_REQUIRED WORK:_ In the data below, find every line that has the string "tight", and copy it.

_PROVIDED RECORDS:_
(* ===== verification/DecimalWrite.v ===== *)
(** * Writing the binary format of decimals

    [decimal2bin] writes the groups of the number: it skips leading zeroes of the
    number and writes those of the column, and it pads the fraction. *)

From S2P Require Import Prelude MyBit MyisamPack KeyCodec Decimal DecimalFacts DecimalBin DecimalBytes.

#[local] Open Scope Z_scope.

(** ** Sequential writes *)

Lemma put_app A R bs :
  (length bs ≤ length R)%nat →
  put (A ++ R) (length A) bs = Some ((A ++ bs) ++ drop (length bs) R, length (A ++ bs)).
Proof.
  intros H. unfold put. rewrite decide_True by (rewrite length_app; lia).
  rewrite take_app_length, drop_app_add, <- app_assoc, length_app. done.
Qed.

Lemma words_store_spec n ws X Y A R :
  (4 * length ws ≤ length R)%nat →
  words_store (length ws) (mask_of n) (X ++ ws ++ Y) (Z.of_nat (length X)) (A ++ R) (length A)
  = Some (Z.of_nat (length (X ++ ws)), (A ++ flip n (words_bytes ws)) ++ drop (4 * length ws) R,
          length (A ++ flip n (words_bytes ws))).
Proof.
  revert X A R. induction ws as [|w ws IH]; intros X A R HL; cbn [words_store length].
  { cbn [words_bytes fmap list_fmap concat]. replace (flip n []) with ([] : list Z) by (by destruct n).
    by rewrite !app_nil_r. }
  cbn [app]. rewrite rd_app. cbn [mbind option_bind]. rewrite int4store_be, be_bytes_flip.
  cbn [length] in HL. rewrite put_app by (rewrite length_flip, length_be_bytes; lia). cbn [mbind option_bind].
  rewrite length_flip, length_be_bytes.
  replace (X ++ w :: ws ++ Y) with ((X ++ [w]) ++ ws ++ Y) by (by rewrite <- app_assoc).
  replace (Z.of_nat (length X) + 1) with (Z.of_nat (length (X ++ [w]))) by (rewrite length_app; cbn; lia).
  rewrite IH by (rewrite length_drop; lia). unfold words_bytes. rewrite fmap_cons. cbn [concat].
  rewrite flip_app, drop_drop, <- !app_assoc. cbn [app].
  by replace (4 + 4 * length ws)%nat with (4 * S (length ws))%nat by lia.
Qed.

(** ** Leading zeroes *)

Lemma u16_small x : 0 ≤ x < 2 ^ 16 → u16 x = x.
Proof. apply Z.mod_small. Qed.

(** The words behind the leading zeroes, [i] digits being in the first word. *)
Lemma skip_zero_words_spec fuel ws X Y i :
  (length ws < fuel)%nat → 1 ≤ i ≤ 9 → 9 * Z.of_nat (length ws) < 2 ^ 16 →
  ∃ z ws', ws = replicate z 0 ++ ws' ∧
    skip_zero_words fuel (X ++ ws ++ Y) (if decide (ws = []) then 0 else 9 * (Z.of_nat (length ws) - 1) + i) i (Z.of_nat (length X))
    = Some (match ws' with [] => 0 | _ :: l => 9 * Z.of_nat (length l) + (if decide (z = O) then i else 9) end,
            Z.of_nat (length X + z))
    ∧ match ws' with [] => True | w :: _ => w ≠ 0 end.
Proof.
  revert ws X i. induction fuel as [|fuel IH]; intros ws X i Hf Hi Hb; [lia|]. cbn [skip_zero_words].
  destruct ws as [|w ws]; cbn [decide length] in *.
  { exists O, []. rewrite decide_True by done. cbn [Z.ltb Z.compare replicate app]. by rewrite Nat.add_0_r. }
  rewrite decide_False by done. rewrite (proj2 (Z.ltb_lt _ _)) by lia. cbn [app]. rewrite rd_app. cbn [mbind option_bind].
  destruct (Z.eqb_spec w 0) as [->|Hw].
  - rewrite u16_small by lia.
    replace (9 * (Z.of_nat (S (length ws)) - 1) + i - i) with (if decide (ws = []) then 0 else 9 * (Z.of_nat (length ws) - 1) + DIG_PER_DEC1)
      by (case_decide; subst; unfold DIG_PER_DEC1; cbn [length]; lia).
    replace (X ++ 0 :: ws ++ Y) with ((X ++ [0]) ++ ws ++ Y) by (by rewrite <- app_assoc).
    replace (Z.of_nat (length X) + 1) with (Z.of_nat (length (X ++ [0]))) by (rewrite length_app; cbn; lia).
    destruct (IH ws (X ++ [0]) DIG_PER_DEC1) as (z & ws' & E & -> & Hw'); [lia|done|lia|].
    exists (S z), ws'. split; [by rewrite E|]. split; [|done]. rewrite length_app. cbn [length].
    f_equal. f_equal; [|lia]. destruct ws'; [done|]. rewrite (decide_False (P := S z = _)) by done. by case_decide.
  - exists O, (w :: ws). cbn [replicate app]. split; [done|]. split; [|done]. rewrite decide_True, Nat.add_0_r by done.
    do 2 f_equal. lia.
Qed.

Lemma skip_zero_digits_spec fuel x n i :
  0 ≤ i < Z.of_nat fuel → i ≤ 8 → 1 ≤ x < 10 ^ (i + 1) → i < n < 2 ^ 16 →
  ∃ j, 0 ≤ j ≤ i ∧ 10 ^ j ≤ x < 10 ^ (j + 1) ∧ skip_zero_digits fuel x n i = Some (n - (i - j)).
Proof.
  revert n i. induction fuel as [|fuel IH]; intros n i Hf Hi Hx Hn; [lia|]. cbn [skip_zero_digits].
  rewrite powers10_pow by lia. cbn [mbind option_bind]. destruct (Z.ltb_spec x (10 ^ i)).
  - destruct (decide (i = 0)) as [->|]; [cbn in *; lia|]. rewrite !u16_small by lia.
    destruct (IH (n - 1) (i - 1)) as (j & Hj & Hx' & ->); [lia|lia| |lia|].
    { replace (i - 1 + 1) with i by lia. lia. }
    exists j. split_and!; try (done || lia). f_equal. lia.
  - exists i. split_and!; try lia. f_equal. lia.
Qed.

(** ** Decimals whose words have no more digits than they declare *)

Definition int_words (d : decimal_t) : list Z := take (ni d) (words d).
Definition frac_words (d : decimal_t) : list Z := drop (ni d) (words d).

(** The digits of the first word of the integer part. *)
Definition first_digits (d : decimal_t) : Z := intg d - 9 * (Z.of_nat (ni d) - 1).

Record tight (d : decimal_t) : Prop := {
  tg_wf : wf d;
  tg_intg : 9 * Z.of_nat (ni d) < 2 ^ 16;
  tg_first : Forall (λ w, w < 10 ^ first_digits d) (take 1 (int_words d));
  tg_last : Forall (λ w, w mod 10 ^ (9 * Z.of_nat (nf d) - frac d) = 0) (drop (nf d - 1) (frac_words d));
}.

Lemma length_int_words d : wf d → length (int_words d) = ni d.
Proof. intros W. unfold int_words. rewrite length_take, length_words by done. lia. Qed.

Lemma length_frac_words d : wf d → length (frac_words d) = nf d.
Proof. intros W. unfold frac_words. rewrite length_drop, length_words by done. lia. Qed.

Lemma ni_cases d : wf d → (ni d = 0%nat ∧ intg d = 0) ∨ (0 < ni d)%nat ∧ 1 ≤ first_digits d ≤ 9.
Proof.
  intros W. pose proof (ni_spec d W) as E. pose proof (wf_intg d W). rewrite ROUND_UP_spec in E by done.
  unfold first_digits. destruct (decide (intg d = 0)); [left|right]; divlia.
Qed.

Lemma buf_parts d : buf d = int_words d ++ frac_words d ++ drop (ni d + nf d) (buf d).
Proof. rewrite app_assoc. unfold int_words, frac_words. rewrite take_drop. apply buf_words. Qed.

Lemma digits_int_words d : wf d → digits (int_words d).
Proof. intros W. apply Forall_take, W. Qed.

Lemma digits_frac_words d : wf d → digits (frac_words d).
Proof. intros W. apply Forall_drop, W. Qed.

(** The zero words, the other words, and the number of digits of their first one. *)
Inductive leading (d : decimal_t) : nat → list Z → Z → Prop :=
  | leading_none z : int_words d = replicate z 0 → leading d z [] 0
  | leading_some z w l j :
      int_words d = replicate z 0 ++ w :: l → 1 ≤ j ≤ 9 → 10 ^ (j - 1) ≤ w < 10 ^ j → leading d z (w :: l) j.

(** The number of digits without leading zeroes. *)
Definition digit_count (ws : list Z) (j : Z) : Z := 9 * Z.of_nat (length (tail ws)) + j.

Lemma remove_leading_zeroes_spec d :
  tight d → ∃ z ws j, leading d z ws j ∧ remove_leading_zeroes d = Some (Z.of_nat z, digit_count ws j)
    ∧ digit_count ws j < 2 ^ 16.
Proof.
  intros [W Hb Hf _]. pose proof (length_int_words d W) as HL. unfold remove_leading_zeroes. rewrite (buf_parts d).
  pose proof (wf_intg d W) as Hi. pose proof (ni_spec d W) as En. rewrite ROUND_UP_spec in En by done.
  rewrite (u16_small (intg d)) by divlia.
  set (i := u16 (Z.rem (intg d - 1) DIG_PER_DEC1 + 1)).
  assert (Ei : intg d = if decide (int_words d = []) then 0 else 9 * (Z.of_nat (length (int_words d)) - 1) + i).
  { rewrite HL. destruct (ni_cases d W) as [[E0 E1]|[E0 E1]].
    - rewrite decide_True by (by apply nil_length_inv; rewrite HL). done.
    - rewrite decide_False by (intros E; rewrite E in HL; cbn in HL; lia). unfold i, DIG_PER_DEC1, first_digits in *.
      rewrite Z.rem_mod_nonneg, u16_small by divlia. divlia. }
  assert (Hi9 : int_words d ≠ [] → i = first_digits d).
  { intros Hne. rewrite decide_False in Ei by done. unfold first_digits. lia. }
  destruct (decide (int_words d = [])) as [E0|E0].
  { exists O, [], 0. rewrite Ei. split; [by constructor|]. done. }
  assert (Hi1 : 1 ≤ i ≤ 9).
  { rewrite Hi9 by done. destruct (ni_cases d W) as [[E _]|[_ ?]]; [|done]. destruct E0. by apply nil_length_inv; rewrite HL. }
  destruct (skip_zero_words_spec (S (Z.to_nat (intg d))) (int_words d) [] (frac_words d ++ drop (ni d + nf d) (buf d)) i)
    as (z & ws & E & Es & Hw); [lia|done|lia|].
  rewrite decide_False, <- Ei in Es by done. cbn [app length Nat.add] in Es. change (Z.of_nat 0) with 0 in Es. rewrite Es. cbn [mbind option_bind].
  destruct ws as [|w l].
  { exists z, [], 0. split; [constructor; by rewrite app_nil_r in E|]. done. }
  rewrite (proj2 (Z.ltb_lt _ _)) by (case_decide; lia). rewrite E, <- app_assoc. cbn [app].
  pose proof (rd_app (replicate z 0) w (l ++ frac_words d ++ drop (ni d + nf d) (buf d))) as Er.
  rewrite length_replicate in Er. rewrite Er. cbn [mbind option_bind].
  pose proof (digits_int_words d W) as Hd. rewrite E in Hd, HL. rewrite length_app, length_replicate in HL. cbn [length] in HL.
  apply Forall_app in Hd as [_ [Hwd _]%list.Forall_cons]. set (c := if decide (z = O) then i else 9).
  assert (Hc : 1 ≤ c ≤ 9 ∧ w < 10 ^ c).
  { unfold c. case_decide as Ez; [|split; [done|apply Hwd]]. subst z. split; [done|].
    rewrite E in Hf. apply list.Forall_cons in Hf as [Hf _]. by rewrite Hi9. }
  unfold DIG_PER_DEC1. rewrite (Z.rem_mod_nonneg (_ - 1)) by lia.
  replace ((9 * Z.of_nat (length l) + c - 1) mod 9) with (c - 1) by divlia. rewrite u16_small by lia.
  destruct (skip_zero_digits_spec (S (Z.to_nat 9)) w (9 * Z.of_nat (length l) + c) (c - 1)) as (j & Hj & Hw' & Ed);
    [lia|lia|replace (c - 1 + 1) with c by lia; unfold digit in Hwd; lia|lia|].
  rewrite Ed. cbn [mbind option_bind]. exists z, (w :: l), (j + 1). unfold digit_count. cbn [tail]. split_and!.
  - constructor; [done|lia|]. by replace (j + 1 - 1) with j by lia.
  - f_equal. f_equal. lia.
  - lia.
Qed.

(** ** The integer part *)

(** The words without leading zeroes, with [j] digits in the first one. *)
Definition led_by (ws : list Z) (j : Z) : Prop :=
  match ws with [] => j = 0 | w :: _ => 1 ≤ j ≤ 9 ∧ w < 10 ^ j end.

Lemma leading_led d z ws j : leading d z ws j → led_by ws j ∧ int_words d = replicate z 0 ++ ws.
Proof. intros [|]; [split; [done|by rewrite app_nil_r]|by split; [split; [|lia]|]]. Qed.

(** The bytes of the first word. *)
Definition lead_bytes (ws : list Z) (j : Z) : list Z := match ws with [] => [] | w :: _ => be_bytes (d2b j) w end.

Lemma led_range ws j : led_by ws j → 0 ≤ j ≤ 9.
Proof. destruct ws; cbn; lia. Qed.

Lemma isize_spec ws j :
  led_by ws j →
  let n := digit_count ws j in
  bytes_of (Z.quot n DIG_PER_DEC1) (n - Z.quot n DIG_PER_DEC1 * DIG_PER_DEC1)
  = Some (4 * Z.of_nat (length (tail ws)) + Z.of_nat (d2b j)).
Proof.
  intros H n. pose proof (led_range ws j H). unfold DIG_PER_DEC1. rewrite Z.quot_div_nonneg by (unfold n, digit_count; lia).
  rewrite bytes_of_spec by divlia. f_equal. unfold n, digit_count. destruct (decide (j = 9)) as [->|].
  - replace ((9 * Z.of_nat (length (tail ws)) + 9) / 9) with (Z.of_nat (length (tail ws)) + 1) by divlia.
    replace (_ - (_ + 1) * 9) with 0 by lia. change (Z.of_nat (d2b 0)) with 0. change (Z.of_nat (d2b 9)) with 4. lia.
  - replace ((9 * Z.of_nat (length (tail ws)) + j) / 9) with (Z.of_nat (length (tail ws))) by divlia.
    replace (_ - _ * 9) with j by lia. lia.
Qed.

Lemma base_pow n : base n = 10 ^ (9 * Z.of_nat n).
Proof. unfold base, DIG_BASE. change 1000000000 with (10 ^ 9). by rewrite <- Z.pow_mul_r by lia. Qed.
* * *
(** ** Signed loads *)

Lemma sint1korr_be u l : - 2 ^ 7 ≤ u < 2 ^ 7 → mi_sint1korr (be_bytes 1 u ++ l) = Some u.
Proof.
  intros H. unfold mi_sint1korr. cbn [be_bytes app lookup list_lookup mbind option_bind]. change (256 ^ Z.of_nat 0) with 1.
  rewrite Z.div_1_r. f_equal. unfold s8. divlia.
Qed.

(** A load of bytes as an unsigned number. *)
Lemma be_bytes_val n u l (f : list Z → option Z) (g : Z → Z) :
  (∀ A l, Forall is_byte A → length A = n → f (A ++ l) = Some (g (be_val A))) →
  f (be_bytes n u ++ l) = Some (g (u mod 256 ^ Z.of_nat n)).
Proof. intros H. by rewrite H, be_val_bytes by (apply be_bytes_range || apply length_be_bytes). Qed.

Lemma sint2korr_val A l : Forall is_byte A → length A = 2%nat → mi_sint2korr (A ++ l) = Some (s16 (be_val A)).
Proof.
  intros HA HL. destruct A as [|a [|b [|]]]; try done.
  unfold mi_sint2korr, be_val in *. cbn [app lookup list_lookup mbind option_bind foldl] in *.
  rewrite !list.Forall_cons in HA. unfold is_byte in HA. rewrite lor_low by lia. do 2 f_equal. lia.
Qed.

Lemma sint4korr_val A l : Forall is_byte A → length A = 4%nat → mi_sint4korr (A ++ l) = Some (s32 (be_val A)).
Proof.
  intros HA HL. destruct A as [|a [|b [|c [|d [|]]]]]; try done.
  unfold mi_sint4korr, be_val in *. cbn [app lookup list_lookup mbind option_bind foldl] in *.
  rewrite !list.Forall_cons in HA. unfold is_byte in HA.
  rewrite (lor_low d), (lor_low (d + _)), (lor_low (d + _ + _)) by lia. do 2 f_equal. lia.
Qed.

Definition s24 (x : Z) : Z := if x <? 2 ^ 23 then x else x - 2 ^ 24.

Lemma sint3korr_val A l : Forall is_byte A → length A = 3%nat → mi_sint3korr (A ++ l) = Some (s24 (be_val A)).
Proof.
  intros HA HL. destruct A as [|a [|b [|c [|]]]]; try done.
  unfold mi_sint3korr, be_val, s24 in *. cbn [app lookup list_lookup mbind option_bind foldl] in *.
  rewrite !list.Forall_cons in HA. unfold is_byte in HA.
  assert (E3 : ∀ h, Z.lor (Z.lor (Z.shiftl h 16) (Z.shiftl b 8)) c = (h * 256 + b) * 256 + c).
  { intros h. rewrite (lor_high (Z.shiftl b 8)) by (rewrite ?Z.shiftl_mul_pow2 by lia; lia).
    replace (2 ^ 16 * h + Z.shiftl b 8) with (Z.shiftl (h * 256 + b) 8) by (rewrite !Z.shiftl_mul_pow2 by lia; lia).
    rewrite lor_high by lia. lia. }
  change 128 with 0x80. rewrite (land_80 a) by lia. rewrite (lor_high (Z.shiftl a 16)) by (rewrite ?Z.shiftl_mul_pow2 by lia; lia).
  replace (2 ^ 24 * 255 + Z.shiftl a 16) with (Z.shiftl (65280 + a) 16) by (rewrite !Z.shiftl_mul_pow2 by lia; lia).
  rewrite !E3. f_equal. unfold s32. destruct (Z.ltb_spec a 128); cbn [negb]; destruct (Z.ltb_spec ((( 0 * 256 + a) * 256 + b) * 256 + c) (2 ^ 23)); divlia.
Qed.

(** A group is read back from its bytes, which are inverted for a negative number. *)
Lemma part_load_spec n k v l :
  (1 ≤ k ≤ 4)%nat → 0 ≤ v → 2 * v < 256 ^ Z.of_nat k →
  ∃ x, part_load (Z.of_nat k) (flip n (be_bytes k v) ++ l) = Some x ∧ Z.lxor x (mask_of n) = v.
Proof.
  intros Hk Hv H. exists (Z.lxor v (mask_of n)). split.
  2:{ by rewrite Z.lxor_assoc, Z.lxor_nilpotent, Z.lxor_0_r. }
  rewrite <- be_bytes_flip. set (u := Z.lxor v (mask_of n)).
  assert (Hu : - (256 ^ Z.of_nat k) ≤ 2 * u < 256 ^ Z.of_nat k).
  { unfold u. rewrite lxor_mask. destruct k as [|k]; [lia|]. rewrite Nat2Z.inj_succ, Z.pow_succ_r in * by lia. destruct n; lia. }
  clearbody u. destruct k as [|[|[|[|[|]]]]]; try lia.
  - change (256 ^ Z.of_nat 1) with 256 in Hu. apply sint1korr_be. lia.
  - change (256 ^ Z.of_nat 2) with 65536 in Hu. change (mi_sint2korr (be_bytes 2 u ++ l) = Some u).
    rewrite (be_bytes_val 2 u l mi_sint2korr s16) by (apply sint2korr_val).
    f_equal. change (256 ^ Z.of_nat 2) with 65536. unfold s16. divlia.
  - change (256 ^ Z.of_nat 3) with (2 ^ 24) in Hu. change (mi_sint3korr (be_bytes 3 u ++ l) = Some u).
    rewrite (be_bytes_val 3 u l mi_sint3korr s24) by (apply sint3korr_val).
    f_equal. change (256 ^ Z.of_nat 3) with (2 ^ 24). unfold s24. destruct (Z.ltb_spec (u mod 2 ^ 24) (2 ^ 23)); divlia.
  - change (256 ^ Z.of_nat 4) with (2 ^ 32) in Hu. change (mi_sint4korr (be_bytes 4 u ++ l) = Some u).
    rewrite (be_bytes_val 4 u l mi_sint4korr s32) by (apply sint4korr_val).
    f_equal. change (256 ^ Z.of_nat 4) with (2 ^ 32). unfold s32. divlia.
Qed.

_WRITTEN REPLY:_
Record tight (d : decimal_t) : Prop := {
  tight d → ∃ z ws j, leading d z ws j ∧ remove_leading_zeroes d = Some (Z.of_nat z, digit_count ws j)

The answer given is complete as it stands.